(Required work)
Print every line of the listing below, starting with the line that holds "mul (SalesDataPoint.price latest)" and going on through the line that holds "rewrite Rpower_Ropp.", both included, and print nothing else.

※ ※ ※

(** C7: the revenue change is not guarded against a zero baseline revenue:
    for a series with at least two finite-log observations and a non-zero
    least-squares denominator whose latest observation has a finite price
    and quantity with product zero, a result is still returned, and its
    expected revenue change is the NaN of dividing zero by the zero
    baseline. *)
Theorem zero_baseline_unguarded (getTime : string -> Z) dataPoints p q :
  let pts := regression_set dataPoints in
  let latest := last (Array_sort (byDate getTime) dataPoints) no_element in
  (2 <= List.length pts)%nat ->
  Sxx pts <> 0 ->
  SalesDataPoint.price latest = Num p ->
  SalesDataPoint.quantity_sold latest = Num q ->
  p * q = 0 ->
  exists r,
    fst (calculateElasticity getTime dataPoints) = Some r /\
    mul (SalesDataPoint.price latest) (SalesDataPoint.quantity_sold latest) = Num 0 /\
    ElasticityResult.expected_revenue_change r = NaN.
Proof.
  intros pts latest Hn Hx Hp Hq Hpq.
  eexists. split; [now apply calculateElasticity_defined|].
  rewrite Hp, Hq. split; [cbn [mul]; now rewrite Hpq|].
  cbn [estimate ElasticityResult.expected_revenue_change].
  fold latest. rewrite Hp, Hq.
  apply revenue_change_zero_baseline; [exact Hpq|].
  destruct (Rltb 1 _); lra.
Qed.

(** ** The optimiser: claims *)

Lemma gt_zero_false a : zero_or_negative a -> gt a (Num 0) = false.
Proof.
  destruct a; simpl; try easy. intros H. now apply Rltb_false.
Qed.

Lemma gt_zero_true a : strictly_positive a -> gt a (Num 0) = true.
Proof.
  destruct a; simpl; try easy. intros H. now apply Rltb_true.
Qed.

Lemma sqrt_115_bounds : 1.0723 < Rpower 1.15 0.5 < 1.0724.
Proof.
  set (s := Rpower 1.15 0.5).
  assert (Hs : 0 < s) by (unfold s, Rpower; apply exp_pos).
  assert (Hss : s * s = 1.15).
  { unfold s. rewrite <- Rpower_plus.
    replace (0.5 + 0.5) with 1 by lra. apply Rpower_1. lra. }
  split; nra.
Qed.

Lemma optimizePrice_example :
  optimizePrice (Num (-0.5)) (Num 20) (Num 100) None (Some revenue)
  = {| optimal_price := Num 23;
       expected_change := Num ((Rpower 1.15 0.5 - 1) * 100) |}.
Proof.
  unfold optimizePrice.
  assert (Hin : gt (Math_abs (Num (-0.5))) (Num 1) = false).
  { simpl. apply Rltb_false. unfold Rabs; destruct (Rcase_abs _); lra. }
  rewrite Hin. cbv zeta. cbn [mul].
  rewrite div_Num by lra.
  rewrite Math_pow_pos by lra.
  replace (20 * 1.15 / 20) with 1.15 by lra.
  replace (-0.5) with (Ropp 0.5) by lra.
  rewrite Rpower_Ropp.
  pose proof sqrt_115_bounds as Hb.
  set (s := Rpower 1.15 0.5) in *.
  assert (Hss : s * s = 1.15).
  { unfold s. rewrite <- Rpower_plus.
    replace (0.5 + 0.5) with 1 by lra. apply Rpower_1. lra. }
  assert (Hinv : / s = s / 1.15).
  { rewrite <- Hss. field. lra. }
  cbn [mul]. rewrite sub_Num, div_Num by lra. cbn [mul].
  rewrite Hinv. f_equal; f_equal; lra.
Qed.

(** C4 (amended): the optimal price is the current price times the fixed
    offset chosen by the target and by whether the absolute elasticity
    exceeds 1 (0.85 and 1.15 for revenue, 0.90 and 1.20 for profit); under
    the revenue target the expected change is the constant-elasticity
    revenue change; and for elasticity -0.5, price 20, quantity 100 under
    the revenue target the optimal price is 23 and the expected change is
    (1.15^0.5 - 1) * 100 percent, which is about 7.24. *)
Theorem optimizePrice_fixed_offsets :
  (forall elasticity currentPrice currentQuantity costPerUnit target,
      optimal_price (optimizePrice elasticity currentPrice currentQuantity costPerUnit target)
      = mul currentPrice
            (Num (offset (match target with Some t => t | None => revenue end)
                         (gt (Math_abs elasticity) (Num 1))))) /\
  (forall elasticity currentPrice currentQuantity costPerUnit,
      let result :=
        optimizePrice elasticity currentPrice currentQuantity costPerUnit (Some revenue) in
      expected_change result
      = revenue_change_pct elasticity currentPrice currentQuantity (optimal_price result)) /\
  (let result := optimizePrice (Num (-0.5)) (Num 20) (Num 100) None (Some revenue) in
   optimal_price result = Num 23 /\
   expected_change result = Num ((Rpower 1.15 0.5 - 1) * 100) /\
   7.23 < (Rpower 1.15 0.5 - 1) * 100 < 7.24).
Proof.
  split; [|split].
  - intros e cp cq cost [[|]|]; unfold optimizePrice; simpl;
      destruct (gt (Math_abs e) (Num 1)); reflexivity.
  - intros e cp cq cost. unfold optimizePrice; simpl.
    destruct (gt (Math_abs e) (Num 1)); reflexivity.
  - rewrite optimizePrice_example. simpl.
    pose proof sqrt_115_bounds. repeat split; lra.
Qed.

(** C4 as stated: the expected change of that call is not about 9.86. *)
Lemma optimizePrice_example_not_9_86 :
  ~ exists v,
      expected_change (optimizePrice (Num (-0.5)) (Num 20) (Num 100) None (Some revenue))
      = Num v /\ 9.855 <= v <= 9.865.
Proof.
  intros (v & Hv & Hb). rewrite optimizePrice_example in Hv. simpl in Hv.
  injection Hv as <-. pose proof sqrt_115_bounds. lra.
Qed.

(** C6: under the profit target a zero or negative baseline profit
    [(currentPrice - costPerUnit) * currentQuantity] gives an expected change
    of exactly 0 whatever the predicted profit, and a positive baseline gives
    [(predicted_profit - current_profit) / current_profit * 100]. *)
Theorem profit_baseline_policy elasticity currentPrice currentQuantity costPerUnit :
  let cost := match costPerUnit with Some c => c | None => Num 0 end in
  let result :=
    optimizePrice elasticity currentPrice currentQuantity costPerUnit (Some profit) in
  let current_profit := mul (sub currentPrice cost) currentQuantity in
  let predicted_quantity :=
    mul currentQuantity (Math_pow (div (optimal_price result) currentPrice) elasticity) in
  let predicted_profit := mul (sub (optimal_price result) cost) predicted_quantity in
  (zero_or_negative current_profit -> expected_change result = Num 0) /\
  (strictly_positive current_profit ->
   expected_change result
   = mul (div (sub predicted_profit current_profit) current_profit) (Num 100)).
Proof.
  intros cost result current_profit predicted_quantity predicted_profit.
  split; intros H.
  - unfold result, optimizePrice. cbv zeta. cbn [expected_change].
    fold cost. fold current_profit. now rewrite gt_zero_false.
  - unfold result, optimizePrice. cbv zeta. cbn [expected_change].
    fold cost. fold current_profit. now rewrite gt_zero_true.
Qed.

(** ** Evaluating the worked series *)

Lemma Array_sort_by_time getTime l :
  Array_sort (byDate getTime) l = sort_by_time (time_of getTime) l.
Proof.
  induction l as [|a l IH]; cbn [Array_sort sort_by_time]; [reflexivity|].
  rewrite IH. generalize (sort_by_time (time_of getTime) l) as s.
  induction s as [|b s IHs]; cbn [sort_insert insert_by_time]; [reflexivity|].
  now rewrite byDate_gt, IHs.
Qed.

Lemma regression_set_cons_usable p l :
  usable p = true -> regression_set (p :: l) = log_pair p :: regression_set l.
Proof. intros H. unfold regression_set. cbn [filter]. now rewrite H. Qed.

Lemma regression_set_cons_unusable p l :
  usable p = false -> regression_set (p :: l) = regression_set l.
Proof. intros H. unfold regression_set. cbn [filter]. now rewrite H. Qed.

Lemma usable_observation x y n c d : 0 < x -> 0 < y -> usable (observation x y n c d) = true.
Proof.
  intros Hx Hy. unfold usable, observation. simpl.
  apply andb_true_iff; split; now apply Rltb_true.
Qed.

※ ※ ※

(Exercise output)
    mul (SalesDataPoint.price latest) (SalesDataPoint.quantity_sold latest) = Num 0 /\
    ElasticityResult.expected_revenue_change r = NaN.
Proof.
  intros pts latest Hn Hx Hp Hq Hpq.
  eexists. split; [now apply calculateElasticity_defined|].
  rewrite Hp, Hq. split; [cbn [mul]; now rewrite Hpq|].
  cbn [estimate ElasticityResult.expected_revenue_change].
  fold latest. rewrite Hp, Hq.
  apply revenue_change_zero_baseline; [exact Hpq|].
  destruct (Rltb 1 _); lra.
Qed.

(** ** The optimiser: claims *)

Lemma gt_zero_false a : zero_or_negative a -> gt a (Num 0) = false.
Proof.
  destruct a; simpl; try easy. intros H. now apply Rltb_false.
Qed.

Lemma gt_zero_true a : strictly_positive a -> gt a (Num 0) = true.
Proof.
  destruct a; simpl; try easy. intros H. now apply Rltb_true.
Qed.

Lemma sqrt_115_bounds : 1.0723 < Rpower 1.15 0.5 < 1.0724.
Proof.
  set (s := Rpower 1.15 0.5).
  assert (Hs : 0 < s) by (unfold s, Rpower; apply exp_pos).
  assert (Hss : s * s = 1.15).
  { unfold s. rewrite <- Rpower_plus.
    replace (0.5 + 0.5) with 1 by lra. apply Rpower_1. lra. }
  split; nra.
Qed.

Lemma optimizePrice_example :
  optimizePrice (Num (-0.5)) (Num 20) (Num 100) None (Some revenue)
  = {| optimal_price := Num 23;
       expected_change := Num ((Rpower 1.15 0.5 - 1) * 100) |}.
Proof.
  unfold optimizePrice.
  assert (Hin : gt (Math_abs (Num (-0.5))) (Num 1) = false).
  { simpl. apply Rltb_false. unfold Rabs; destruct (Rcase_abs _); lra. }
  rewrite Hin. cbv zeta. cbn [mul].
  rewrite div_Num by lra.
  rewrite Math_pow_pos by lra.
  replace (20 * 1.15 / 20) with 1.15 by lra.
  replace (-0.5) with (Ropp 0.5) by lra.
  rewrite Rpower_Ropp.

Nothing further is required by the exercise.